Dataset items
(** C6: the array is not blocked for ever.  With checksums off, and whatever requests other than
    SAVE the server answers in between, a round takes at most as many steps of the saver as the
    array has items and the hash table slots, and five more; and from every state that a round
    reaches, the saver alone gets through the rest of it, without a fault and without waiting
    for a lock, in the steps it has left and one more, in which it releases the mutex: the array
    is then unlocked, with the items it had when the round began.  For this the tree and the
    hash table have to hold maps in that state ([whole]); they do if they did at the start of
    the round, the requests on them are those [request_ok] admits and their calls of [malloc]
    succeed ([saver_keeps_stores], [request_keeps_whole], [other_request_keeps_whole]). *)
Theorem autosave_round_is_bounded localtime f j l junk w0 al0 w1 al1 k w s al :
  w_array w0 = Array.instm Unlocked j l junk ->
  rdb_enabled (w_conf w0) <> 0%Z -> rdb_crc64 (w_conf w0) = 0%Z ->
  saver_step localtime f Asleep (w0, al0) = Ret (Entered, (w1, al1)) ->
  moves localtime f k (w1, Entered) (w, s) ->
  let left := left_over (length l) (Z.to_nat (Hash.max_slots (w_hash w0))) s in
  k + left <= length l + Z.to_nat (Hash.max_slots (w_hash w0)) + 5 /\
  (whole w -> exists k' w', k' <= left + 1 /\
    saver_run localtime f k' s (w, al) = Ret (Asleep, (w', al)) /\
    w_array w' = Array.instm Unlocked j l junk).
Proof.
  intros Ha Hen Hcrc Hstep Hm left. destruct (enter_inv _ _ _ _ _ _ _ _ _ Ha Hen Hstep) as [Hw Hinv].
  destruct (moves_left localtime f j l junk (w_conf w0) Hen Hcrc _ _ _ Hm Hinv) as (Hle & Hi & Hsl).
  cbn [fst snd] in *. rewrite Hw in Hle, Hsl. cbn [w_hash set_array left_over] in Hle, Hsl. split; [exact Hle|].
  intros Hwh. unfold left. rewrite <- Hsl.
  destruct (saver_gets_through localtime f j l junk (w_conf w0) Hen Hcrc _ w al s (le_n _) Hi Hwh) as (k' & r & w' & Hk & E & Hi').
  { intros ->. by destruct Hi as (_ & _ & ?). }
  exists (k' + 1), (set_array (Array.instm Unlocked j l junk) w'). split; [lia|]. split; [|done].
  rewrite (saver_run_many _ _ _ _ _ _ _ _ E), (saver_run_step _ _ _ _ _ _ _ (saver_leaves localtime f j l junk (w_conf w0) w' al r Hi')).
  done.
Qed.

Lemma awake_run_in_round localtime f k : forall s w s' w',
  awake_run localtime f k s w = Some (s', w') -> in_round localtime f (w, s) (w', s').
Proof.
  induction k as [|k IH]; intros s w s' w' H; cbn [awake_run] in H; [injection H as <- <-; constructor|].
  destruct (saver_step localtime f s (w, [])) as [[s1 [w1 al1]]| |] eqn:E; [|done..].
  assert (Hs1 : s1 <> Asleep /\ al1 = [] /\ awake_run localtime f k s1 w1 = Some (s', w'))
    by (destruct s1, al1; done).
  destruct Hs1 as (Hs1 & -> & H1). eapply rtc_l; [|by apply IH].
  split; [by eapply saver_moves|done].
Qed.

**What to work on**
Find the line containing "assert (Hs1 : s1", then output it and every line after it to the end of the data, exactly.

**Solution to the problem**
  assert (Hs1 : s1 <> Asleep /\ al1 = [] /\ awake_run localtime f k s1 w1 = Some (s', w'))
    by (destruct s1, al1; done).
  destruct Hs1 as (Hs1 & -> & H1). eapply rtc_l; [|by apply IH].
  split; [by eapply saver_moves|done].
Qed.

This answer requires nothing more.